From this activity, we used the fruit tree learning method to create a flipchart on issues in natural disasters. We chose as our issue destroyed infrastructure in the trunk, in the roots were the causes and in the branches were the effects.

This task would be really interesting to do with children as it makes you think outside the box.

In our science input, we focused on experiments such as making our volcanoes, making fossils and watching how a volcanic eruption occurs. Exposing children to many different experiments in science is so vital as with the exposure of different childhood experiences such as hands-on work such as making volcanoes. This then influences their cognitive development as you expose them to different experiences (Verywell Mind, 2019). Children will gain a better understanding of volcanoes if they visually get to witness the replicas.

 

The Curriculum for Excellence recognises the importance of learning about natural disasters in their educational syllabus.

By exploring a natural environment different from my own, I can discover how the physical features influence the variety of living things.  SOC 1-13b

 (Education Scotland, 2019)

This is extremely valuable to note as fortunately, the UK does not receive a great impact from natural disasters due to the placement of the island in the world. However, children should be familiar with the world outside the country and it is the role of teachers to expose them to this. Not only is this part of the curriculum but as a point of view of a teacher, I would really like to teach this. I think that from a topic like natural disasters you could plan very good interesting lessons that children would enjoy. The General Teaching council standards agree with this-

1.1.3 Acquire the knowledge and understanding to enable them to plan coherent and progressive teaching programmes, and justify what they teach.

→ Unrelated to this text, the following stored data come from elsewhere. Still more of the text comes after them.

Lemma nan_tail_length s r : nan_tail s = Some r -> (String.length r <= String.length s)%nat.
Proof.
  induction s as [|c s IH]; [done|].
  intros H. assert (r = s \/ nan_tail s = Some r) as [->|H'].
  { destruct c as [[] [] [] [] [] [] [] []]; cbn in H;
      repeat match type of H with (if ?b then _ else _) = _ => destruct b end; naive_solver. }
  - simpl. lia.
  - apply IH in H'. simpl. lia.
Qed.

Lemma read_exponent_length l s :
  (String.length (snd (read_exponent l s)) <= String.length s)%nat.
Proof.
  destruct s as [|c s]; [done|]. cbn [read_exponent]. destruct (_ =? l); [|done].
  pose proof (read_sign_length s). destruct (read_sign s) as [neg s1].
  pose proof (read_digits_length 10 0 0 s1). destruct (read_digits 10 0 0 s1) as [[v n] rest].
  destruct (Nat.eqb n 0); simpl in *; lia.
Qed.

Lemma read_mantissa_length base s :
  (String.length (snd (read_mantissa base s)) <= String.length s)%nat.
Proof.
  unfold read_mantissa. pose proof (read_digits_length base 0 0 s) as H.
  destruct (read_digits base 0 0 s) as [[v n] rest]. cbn [snd] in H.
  destruct rest as [|c rest]; [done|].
  assert (String.length (snd (let '(v2, n2, rest2) := read_digits base v 0 rest in
            if Nat.eqb (n + n2) 0 then (v, 0%nat, n, String c rest) else (v2, n2, (n + n2)%nat, rest2)))
          <= String.length s)%nat.
  { pose proof (read_digits_length base v 0 rest).
    destruct (read_digits base v 0 rest) as [[v2 n2] rest2].
    destruct (Nat.eqb (n + n2) 0); simpl in *; lia. }
  destruct c as [[] [] [] [] [] [] [] []]; done.
Qed.

Lemma read_decimal_length prec emax neg s r :
  read_decimal prec emax neg s = Some r -> (String.length (sd_end r) <= String.length s)%nat.
Proof.
  unfold read_decimal. pose proof (read_mantissa_length 10 s).
  destruct (read_mantissa 10 s) as [[[v nf] n] rest]. destruct (Nat.eqb n 0); [done|].
  pose proof (read_exponent_length 101 rest). destruct (read_exponent 101 rest) as [ex rest'].
  intros [= <-]. cbn [finish sd_end snd] in *. lia.
Qed.

Lemma read_hex_length prec emax neg s r :
  read_hex prec emax neg s = Some r -> (String.length (sd_end r) <= String.length s)%nat.
Proof.
  unfold read_hex. pose proof (read_mantissa_length 16 s).
  destruct (read_mantissa 16 s) as [[[v nf] n] rest]. destruct (Nat.eqb n 0); [done|].
  pose proof (read_exponent_length 112 rest). destruct (read_exponent 112 rest) as [ex rest'].
  intros [= <-]. cbn [finish sd_end snd] in *. lia.
Qed.

Lemma strtofp_length prec emax s :
  (String.length (sd_end (strtofp prec emax s)) <= String.length s)%nat.
Proof.
  unfold strtofp. pose proof (skip_space_length s). pose proof (read_sign_length (skip_space s)).
  destruct (read_sign (skip_space s)) as [neg s1]. cbn [snd] in *.
  destruct (strip_nocase "inf" s1) as [r|] eqn:Einf; cbn [sd_end].
  { apply strip_nocase_length in Einf. destruct (strip_nocase "inity" r) as [r'|] eqn:E; simpl.
    - apply strip_nocase_length in E. lia.
    - lia. }
  destruct (strip_nocase "nan" s1) as [r|] eqn:Enan; cbn [sd_end].
  { apply strip_nocase_length in Enan. etransitivity; [|etransitivity; [exact Enan|lia]].
    destruct r as [|c r]; [done|].
    assert (String.length (default (String c r) (nan_tail r)) <= String.length (String c r))%nat.
    { destruct (nan_tail r) eqn:E; [apply nan_tail_length in E; simpl; lia|done]. }
    destruct c as [[] [] [] [] [] [] [] []]; done. }
  assert (String.length (sd_end (default {| sd_val := S754_zero false; sd_end := s; sd_erange := false |}
            (read_decimal prec emax neg s1))) <= String.length s)%nat as Hdec.
  { destruct (read_decimal prec emax neg s1) as [r|] eqn:E; simpl; [|done].
    apply read_decimal_length in E. lia. }
  destruct (strip_nocase "0x" s1) as [r|] eqn:Ex; [|exact Hdec].
  destruct (read_hex prec emax neg r) as [res|] eqn:E; [|exact Hdec].
  apply read_hex_length in E. apply strip_nocase_length in Ex. lia.
Qed.

(** ** How long the output is *)

(** Numbers of the format. *)
Definition fp_ok (prec emax : Z) (x : spec_float) : Prop :=
  match x with
  | S754_finite _ m e => Zpos m < 2 ^ prec /\ emin_of prec emax <= e <= emax - prec
  | _ => True
  end.

Lemma magnitude_pos m e : 0 < fst (magnitude m e) /\ 0 < snd (magnitude m e).
Proof.
  unfold magnitude. destruct (0 <=? e) eqn:E; bool_to_prop; cbn [fst snd]; split;
    first [apply Z.mul_pos_pos; [lia|] | idtac]; first [apply Z.pow_pos_nonneg; lia | lia].
Qed.

Lemma ndigits_upper n : 0 <= n -> n < 10 ^ ndigits n.
Proof. intros Hn. by apply print_u_bound. Qed.

Lemma ndigits_lower n : 0 < n -> 10 ^ (ndigits n - 1) <= n.
Proof. intros Hn. by apply print_u_lower. Qed.

Lemma ndigits_pos n : 0 <= n -> 1 <= ndigits n.
Proof.
  intros Hn. unfold ndigits. destruct (print_u_head n Hn) as (d & s & -> & _). simpl. lia.
Qed.

Lemma ndigits_le n k : 0 <= n < 10 ^ k -> 1 <= k -> ndigits n <= k.
Proof.
  intros Hn Hk. unfold ndigits. pose proof (print_u_length n (Z.to_nat (k - 1))) as H.
  replace (Z.of_nat (S (Z.to_nat (k - 1)))) with k in H by lia. specialize (H Hn). lia.
Qed.
(* ===== verification/Parson.v ===== *)
(** * JSON values and their accessors ([parson.c])

    The values, objects and arrays of the JSON library the SDK carries, and the
    operations on them. A [JSON_Value *] that can be NULL is an
    [option JSON_Value]. An object is the list of its name/value pairs in the
    order of [names]/[values]; the spare capacity of the two arrays, the parent
    pointers and the allocator's failures are left out: every value handed to a
    setter is a fresh one, as at each call of the SDK. *)

From S2P Require Import Prelude CLib CFloat.
From Stdlib Require Import Ascii.
Local Open Scope Z_scope.

(** ** Data *)

Inductive JSON_Value_Type :=
  JSONError | JSONNull | JSONString | JSONNumber | JSONObject | JSONArray | JSONBoolean | JSONUint.

#[export] Instance JSON_Value_Type_eq_dec : EqDecision JSON_Value_Type.
Proof. solve_decision. Defined.

Inductive JSON_Status := JSONSuccess | JSONFailure.

#[export] Instance JSON_Status_eq_dec : EqDecision JSON_Status.
Proof. solve_decision. Defined.

Unset Elimination Schemes.
Inductive JSON_Value :=
| VNull
| VString (s : string)
| VNumber (d : spec_float)
| VObject (o : list (string * JSON_Value))
| VArray (a : list JSON_Value)
| VBoolean (b : bool)
| VUint (u : Z).
Set Elimination Schemes.

Definition JSON_Object := list (string * JSON_Value).
Definition JSON_Array := list JSON_Value.

(** ** UTF-8 *)

Definition IS_CONT (b : Z) : bool := Z.land b 192 =? 128.

Definition num_bytes_in_utf8_sequence (c : Z) : Z :=
  if (c =? 192) || (c =? 193) || (244 <? c) || IS_CONT c then 0
  else if Z.land c 128 =? 0 then 1
  else if Z.land c 224 =? 192 then 2
  else if Z.land c 240 =? 224 then 3
  else if Z.land c 248 =? 240 then 4
  else 0.

(** The byte at index [i]; the terminating NUL at the end. *)
Definition byte_at (s : string) (i : nat) : Z :=
  match String.get i s with Some c => uchar c | None => 0 end.
(* ===== verification/ParsonProofs.v ===== *)
(** * Correctness of the JSON text layer

    The serializer writes a reference text whose size its first pass computes
    exactly; the parser stops on every text, returns well-formed values only, and
    reads back what the serializer wrote. *)

From S2P Require Import Prelude CLib CFloat Parson ParsonText.
From Stdlib Require Import Ascii.
Local Open Scope Z_scope.

(** ** The reference text of a value *)

Fixpoint spaces (level : nat) : string :=
  match level with O => EmptyString | S l => "    " +:+ spaces l end.

Definition nl_text (p : bool) : string := if p then String NEWLINE EmptyString else EmptyString.
Definition indent_text (p : bool) (level : nat) : string := if p then spaces level else EmptyString.

Fixpoint escape_all (s : string) : string :=
  match s with String c s' => escape c +:+ escape_all s' | EmptyString => EmptyString end.

Definition quoted (s : string) : string :=
  String QUOTE (escape_all s +:+ String QUOTE EmptyString).

(** The lines of a container: each one indented, all but the last with a comma. *)
Fixpoint lines_text (p : bool) (level : nat) (l : list string) : string :=
  match l with
  | [] => EmptyString
  | t :: l' =>
      indent_text p (S level) +:+ t +:+ (match l' with [] => EmptyString | _ => "," end)
      +:+ nl_text p +:+ lines_text p level l'
  end.

Definition container_text (p : bool) (level : nat) (op cl : string) (l : list string) : string :=
  op +:+ nl_text (some_pretty l p) +:+ lines_text p level l
  +:+ indent_text (some_pretty l p) level +:+ cl.

Definition member_text (p : bool) (key value : string) : string :=
  quoted key +:+ ":" +:+ (if p then " " else EmptyString) +:+ value.

Fixpoint json_text (p : bool) (level : nat) (v : JSON_Value) : string :=
  match v with
  | VArray a => container_text p level "[" "]" (map (json_text p (S level)) a)
  | VObject o =>
      container_text p level "{" "}"
        (map (fun kv => member_text p (fst kv) (json_text p (S level) (snd kv))) o)
  | VString s => quoted s
  | VBoolean b => if b then "true" else "false"
  | VNumber d => print_g17 d
  | VUint u => print_u u
  | VNull => "null"
  end.

(** ** The serializer writes the reference text *)

(** The writer after the text [t], with or without a buffer. *)
Definition written (b : bool) (t : string) : writer :=
  {| w_buf := if b then Some t else None;
     w_total := wrap_s 32 (Z.of_nat (String.length t)) |}.

Lemma wrap_s_add a b : wrap_s 32 (wrap_s 32 a + b) = wrap_s 32 (a + b).
Proof.
  unfold wrap_s. f_equal.
  replace ((a + 2 ^ (32 - 1)) mod 2 ^ 32 - 2 ^ (32 - 1) + b + 2 ^ (32 - 1))
    with ((a + 2 ^ (32 - 1)) mod 2 ^ 32 + b) by lia.
  rewrite Z.add_mod_idemp_l by lia. f_equal. lia.
Qed.

Lemma append_written b t u : append_string (written b t) u = written b (t +:+ u).
Proof.
  unfold append_string, written. f_equal; cbn [w_buf w_total].
  - by destruct b.
  - rewrite wrap_s_add, length_append. f_equal. lia.
Qed.

Lemma append_indent_written b t n : append_indent (written b t) n = written b (t +:+ spaces n).
Proof.
  revert t. induction n as [|n IH]; intros t; cbn [append_indent spaces].
  - by rewrite append_nil_r.
  - by rewrite append_written, IH, append_assoc.
Qed.

Lemma newline_written p b t : newline p (written b t) = written b (t +:+ nl_text p).
Proof. destruct p; cbn [newline nl_text]; by rewrite ?append_written, ?append_nil_r. Qed.

Lemma indent_written p b t n : indent p (written b t) n = written b (t +:+ indent_text p n).
Proof. destruct p; cbn [indent indent_text]; by rewrite ?append_indent_written, ?append_nil_r. Qed.

Lemma serialize_chars_written s b t :
  serialize_chars s (written b t) = written b (t +:+ escape_all s).
Proof.
  revert t. induction s as [|c s IH]; intros t; cbn [serialize_chars escape_all].
  - by rewrite append_nil_r.
  - by rewrite append_written, IH, append_assoc.
Qed.

Lemma serialize_string_written s b t :
  json_serialize_string s (written b t) = written b (t +:+ quoted s).
Proof.
  unfold json_serialize_string, quoted.
  by rewrite append_written, serialize_chars_written, append_written, !append_assoc.
Qed.

Lemma comma_written {A} (l : list A) b t :
  match l with [] => written b t | _ => append_string (written b t) "," end
  = written b (t +:+ match l with [] => EmptyString | _ => "," end).
Proof. destruct l; by rewrite ?append_written, ?append_nil_r. Qed.

Lemma items_written p level (ser : JSON_Value -> writer -> option writer) (text : JSON_Value -> string) l b t :
  Forall (fun x => forall t, ser x (written b t) = Some (written b (t +:+ text x))) l ->
  serialize_items p level ser l (written b t)
  = Some (written b (t +:+ lines_text p level (map text l))).
Proof.
  revert t. induction l as [|x l IH]; intros t Hall; cbn [serialize_items map lines_text].
  - by rewrite append_nil_r.
  - apply Forall_cons in Hall as [Hx Hall].
    rewrite indent_written, Hx, comma_written, newline_written, IH by done.
    rewrite !append_assoc. by destruct l.
Qed.

Lemma members_written p level (ser : JSON_Value -> writer -> option writer) (text : JSON_Value -> string)
    (o l : JSON_Object) b t :
  NoDup (map fst o) -> l ⊆ o ->
  Forall (fun kv => forall t, ser (snd kv) (written b t) = Some (written b (t +:+ text (snd kv)))) o ->
  serialize_members p level (map (fun kv => (fst kv, ser (snd kv))) o) (map fst l) (written b t)
  = Some (written b (t +:+ lines_text p level (map (fun kv => member_text p (fst kv) (text (snd kv))) l))).
Proof.
  intros Hnd Hsub Hall. revert t.
  induction l as [|[k x] l IH]; intros t; cbn [serialize_members map lines_text fst snd].
  - by rewrite append_nil_r.
  - assert ((k, x) ∈ o) as Hin by set_solver.
    pose proof (proj1 (Forall_forall _ _) Hall _ Hin) as Hx. cbn [snd] in Hx.
    rewrite getn_value_map_snd, (getn_value_nodup o k x) by done.
    cbn [fmap option_fmap option_map].
    rewrite indent_written, serialize_string_written, append_written.
    replace (if p then append_string _ " " else _)
      with (written b (((t +:+ indent_text p (S level)) +:+ quoted k) +:+ ":"
                       +:+ (if p then " " else EmptyString)))
      by (destruct p; by rewrite ?append_written, ?append_nil_r, ?append_assoc).
    rewrite Hx, comma_written, newline_written, IH by set_solver.
    unfold member_text. rewrite !append_assoc. by destruct l.
Qed.

Lemma some_pretty_map {A B} (f : A -> B) l p : some_pretty (map f l) p = some_pretty l p.
Proof. unfold some_pretty. by rewrite length_map. Qed.

Lemma serialize_written v p level b t :
  json_wf v ->
  json_serialize_to_buffer_r v level p (written b t) = Some (written b (t +:+ json_text p level v)).
Proof.
  revert level t. induction v as [ | s | d | o IH | a IH | [] | u ] using JSON_Value_ind;
    intros level t Hwf; cbn [json_serialize_to_buffer_r json_text];
    rewrite ?append_written, ?serialize_string_written; try done.
  - apply json_wf_object in Hwf as [Hnd Hall]. rewrite newline_written.
    rewrite (members_written p level (fun x => json_serialize_to_buffer_r x (S level) p)
               (json_text p (S level))); [|done|done|].
    + rewrite indent_written, append_written. unfold container_text.
      by rewrite some_pretty_map, !append_assoc.
    + eapply Forall_impl; [exact (List.Forall_and IH Hall)|].
      intros [k x] [Hx [_ Hw]] t'. by apply Hx.
  - apply json_wf_array in Hwf. rewrite newline_written.
    rewrite (items_written p level _ (json_text p (S level))).
    + rewrite indent_written, append_written. unfold container_text.
      by rewrite some_pretty_map, !append_assoc.
    + eapply Forall_impl; [exact (List.Forall_and IH Hwf)|].
      intros x [Hx Hw] t'. by apply Hx.
Qed.

(** The writers the two passes start from. *)
Lemma no_buffer_written : no_buffer = written false EmptyString.
Proof. done. Qed.

Lemma new_buffer_written : new_buffer = written true EmptyString.
Proof. done. Qed.

Lemma serialize_text p v :
  json_wf v -> Z.of_nat (String.length (json_text p 0 v)) < 2 ^ 31 - 1 ->
  serialization_size p (Some v) = Z.of_nat (String.length (json_text p 0 v)) + 1 /\
  serialize_to_string p (Some v) = Some (json_text p 0 v).
Proof.
  intros Hwf Hlen.
  assert (serialization_size p (Some v) = Z.of_nat (String.length (json_text p 0 v)) + 1) as Hsize.
  { cbn [serialization_size]. rewrite no_buffer_written, serialize_written by done.
    cbn [written w_total String.append]. rewrite wrap_s_small by lia.
    by rewrite (proj2 (Z.ltb_ge _ _)) by lia. }
  split; [done|]. unfold serialize_to_string, serialize_to_buffer. rewrite Hsize.
  rewrite (proj2 (Z.eqb_neq _ _)) by lia. rewrite Z.ltb_irrefl. cbn [orb].
  rewrite new_buffer_written, serialize_written by done.
  cbn [written w_total w_buf String.append]. rewrite wrap_s_small by lia.
  by rewrite (proj2 (Z.ltb_ge _ _)) by lia.
Qed.

(** C28. For a well-formed value whose text is shorter than [INT_MAX], compact or
    pretty, the size pass returns exactly the length of the text plus its NUL,
    [json_serialize_to_string] returns the text, and [json_serialize_to_buffer]
    writes it when the buffer has room for it and fails otherwise: no byte is
    written past the end of the buffer. *)
Theorem serialization_fits (p : bool) (v : JSON_Value) :
  json_wf v -> Z.of_nat (String.length (json_text p 0 v)) < 2 ^ 31 - 1 ->
  let text := json_text p 0 v in
  let needed := Z.of_nat (String.length text) + 1 in
  serialization_size p (Some v) = needed /\
  serialize_to_string p (Some v) = Some text /\
  (forall n, serialize_to_buffer p (Some v) n = if n <? needed then None else Some text).
Proof.
  intros Hwf Hlen. cbn zeta. destruct (serialize_text p v Hwf Hlen) as [Hsize Hstr].
  split_and!; [done|done|]. intros n. unfold serialize_to_string in Hstr.
  rewrite Hsize in Hstr. rewrite (proj2 (Z.eqb_neq _ _)) in Hstr by lia.
  unfold serialize_to_buffer in *. rewrite Hsize in *.
  rewrite (proj2 (Z.eqb_neq _ _)) in * by lia. rewrite Z.ltb_irrefl in Hstr. cbn [orb] in *.
  by destruct (n <? _).
Qed.

Lemma serialization_fits_witness :
  serialize_to_string true (Some (VArray [VUint 12; VString "a"]))
  = Some (json_text true 0 (VArray [VUint 12; VString "a"])).
Proof.
  assert (json_wf (VArray [VUint 12; VString "a"])) as H.
  { cbn. split_and!; try done; try lia. }
  apply (serialization_fits true _ H). vm_compute. reflexivity.
Defined.

(** ** The parser stops *)

Lemma char_is_length c s :
  char_is c s = true -> (String.length s = S (String.length (str_drop 1 s)))%nat.
Proof. by destruct s. Qed.

Lemma str_drop_length n s : (String.length (str_drop n s) = String.length s - n)%nat.
Proof. revert s. induction n as [|n IH]; intros [|c s]; simpl; [done|done|done|apply IH]. Qed.

Lemma skip_to_quote_shorter s raw rest :
  skip_to_quote s = Some (raw, rest) ->
  (String.length s = String.length raw + S (String.length rest))%nat.
Proof.
  remember (String.length s) as n eqn:Hn. revert s raw rest Hn.
  induction (lt_wf n) as [n _ IH]; intros [|c s] raw rest ->; [done|]. cbn [skip_to_quote].
  destruct (Ascii.eqb c QUOTE); [by intros [= <- <-]|].
  destruct (Ascii.eqb c BACKSLASH).
  - destruct s as [|e s]; [done|]. destruct (skip_to_quote s) as [[r1 r2]|] eqn:E; [|done].
    intros [= <- <-]. specialize (IH (String.length s) ltac:(simpl; lia) s r1 r2 eq_refl E). simpl. lia.
  - destruct (skip_to_quote s) as [[r1 r2]|] eqn:E; [|done].
    intros [= <- <-]. specialize (IH (String.length s) ltac:(simpl; lia) s r1 r2 eq_refl E). simpl. lia.
Qed.

Lemma get_quoted_string_shorter s out rest :
  get_quoted_string s = Some (out, rest) -> (String.length rest + 2 <= String.length s)%nat.
Proof.
  unfold get_quoted_string, skip_quotes. destruct s as [|c s]; [done|].
  destruct (Ascii.eqb c QUOTE); [|done].
  destruct (skip_to_quote s) as [[raw r]|] eqn:E; [|done]. apply skip_to_quote_shorter in E.
  destruct (process_string raw); [|done]. intros [= <- <-]. simpl. lia.
Qed.

Lemma scalar_shorter s r v rest :
  (r = parse_string_value s \/ r = parse_boolean_value s \/ r = parse_number_value s \/
   r = parse_null_value s) ->
  scalar r = POk v rest -> (String.length rest <= String.length s)%nat.
Proof.
  intros [->|[->|[->| ->]]].
  - unfold parse_string_value. destruct (get_quoted_string s) as [[o r]|] eqn:E; [|done].
    apply get_quoted_string_shorter in E. intros [= <- <-]. lia.
  - unfold parse_boolean_value.
    destruct (starts_with "true" s); [|destruct (starts_with "false" s); [|done]];
      intros [= <- <-]; rewrite str_drop_length; lia.
  - unfold parse_number_value. destruct (_ || _); [done|].
    match goal with |- context [match ?r with Some _ => _ | None => _ end] => destruct r; [|done] end.
    intros [= <- <-]. apply strtofp_length.
  - unfold parse_null_value. destruct (starts_with "null" s); [|done].
    intros [= <- <-]. rewrite str_drop_length. lia.
Qed.

(** The facts on lengths the parser's steps need. *)
Ltac lengths :=
  repeat match goal with
         | H : char_is ?c ?s = true |- _ => apply char_is_length in H
         | H : get_quoted_string _ = Some _ |- _ => apply get_quoted_string_shorter in H
         end;
  repeat match goal with
         | |- context [skip_space ?s] =>
             lazymatch goal with
             | _ : (String.length (skip_space s) <= String.length s)%nat |- _ => fail
             | _ => pose proof (skip_space_length s)
             end
         | H : context [skip_space ?s] |- _ =>
             lazymatch goal with
             | _ : (String.length (skip_space s) <= String.length s)%nat |- _ => fail
             | _ => pose proof (skip_space_length s)
             end
         end;
  rewrite ?str_drop_length in *; try lia.
(** With distinct names, the comparison holds exactly when the lists match
    element by element up to the order of the second. *)
Lemma list_equal_spec l1 l2 :
  NoDup (map name l1) -> NoDup (map name l2) ->
  list_equal name cmp l1 l2 = true <->
  exists l2', l2' ≡ₚ l2 /\ Forall2 (fun a b => name a = name b /\ cmp a b = true) l1 l2'.
Proof.
  intros Hnd1 Hnd2. unfold list_equal. split.
  - destruct (Nat.eqb_spec (length l1) (length l2)) as [Hlen|]; cbn [negb]; [|done].
    intros Hall. rewrite forallb_forall in Hall.
    assert (exists l2', Forall2 (fun a b => b ∈ l2 /\ name a = name b /\ cmp a b = true) l1 l2') as [l2' Hf].
    { clear Hnd1 Hlen. induction l1 as [|a l1 IH]; [by exists []|].
      destruct IH as [l2' IH]; [intros x Hx; apply Hall; by right|].
      specialize (Hall a (or_introl eq_refl)).
      destruct (List.find _ l2) as [b|] eqn:E; [|done]. apply find_name_some in E as [Hin Hn].
      exists (b :: l2'). constructor; [|done]. by split_and!. }
    exists l2'. split.
    + assert (map name l2' = map name l1) as Hnames.
      { clear -Hf. induction Hf as [|a b l1 l2' (_ & Hn & _) _ IH]; [done|]. simpl. by rewrite Hn, IH. }
      apply submseteq_length_Permutation.
      * apply NoDup_submseteq; [eapply (NoDup_fmap_1 name); change (fmap name) with (map name); by rewrite Hnames|].
        intros b Hb. apply list_elem_of_lookup in Hb as [i Hi].
        by destruct (Forall2_lookup_r _ _ _ _ _ Hf Hi) as (a & _ & ? & _).
      * rewrite <-Hlen, (Forall2_length _ _ _ Hf). done.
    + eapply Forall2_impl; [exact Hf|]. by intros a b (_ & ? & ?).
  - intros (l2' & Hperm & Hf). rewrite (Forall2_length _ _ _ Hf), (Permutation_length Hperm), Nat.eqb_refl.
    cbn [negb]. apply forallb_forall. intros a Ha%list_elem_of_In.
    apply list_elem_of_lookup in Ha as [i Hi].
    destruct (Forall2_lookup_l _ _ _ _ _ Hf Hi) as (b & Hb & Hn & Hc).
    rewrite Hn, find_name_unique; [done|done|]. rewrite <-Hperm. by eapply list_elem_of_lookup_2.
Qed.
End list_equal.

(The Standard for Initial Teacher Education, 2006)

As a student teacher, I think it is extremely important to not only have knowledge on a subject or area but to fully understand it as well. This would convey into the teaching as if you are fully able to a subject well you have gained an in-depth understanding of this. This benefits your students the most as it gives them clarity on the area.

For more information check this clip below on volcanoes.

 https://www.youtube.com/watch?v=lAmqsMQG3RM

For the second input on disasters, we were given a natural disaster and presented this to the class. My group was given fire as our micro-teaching lesson.

 

This was a difficult task as there was not much guidance or resources for fire comparing it to other natural disasters. My peers and I tried to simplify our thinking by using cases that purely natural fires rather than man-made fires. We tried to separate this from stories where a fire that had broke and only concentrated natural caused fires. For example, The Woolsey Fire Los Angeles whom it mainly affected the rich and celebrities such as Lady Gaga and Gerard Butler with high media coverage (The Guardian, 2018). We compared this to The Camp (Paradise) Fire California where 85 people were killed, middle to lower class and it received little media coverage (The Washington Post, 2018). This could be a very interesting topic to do with an older class to incorporate a modern studies element to this.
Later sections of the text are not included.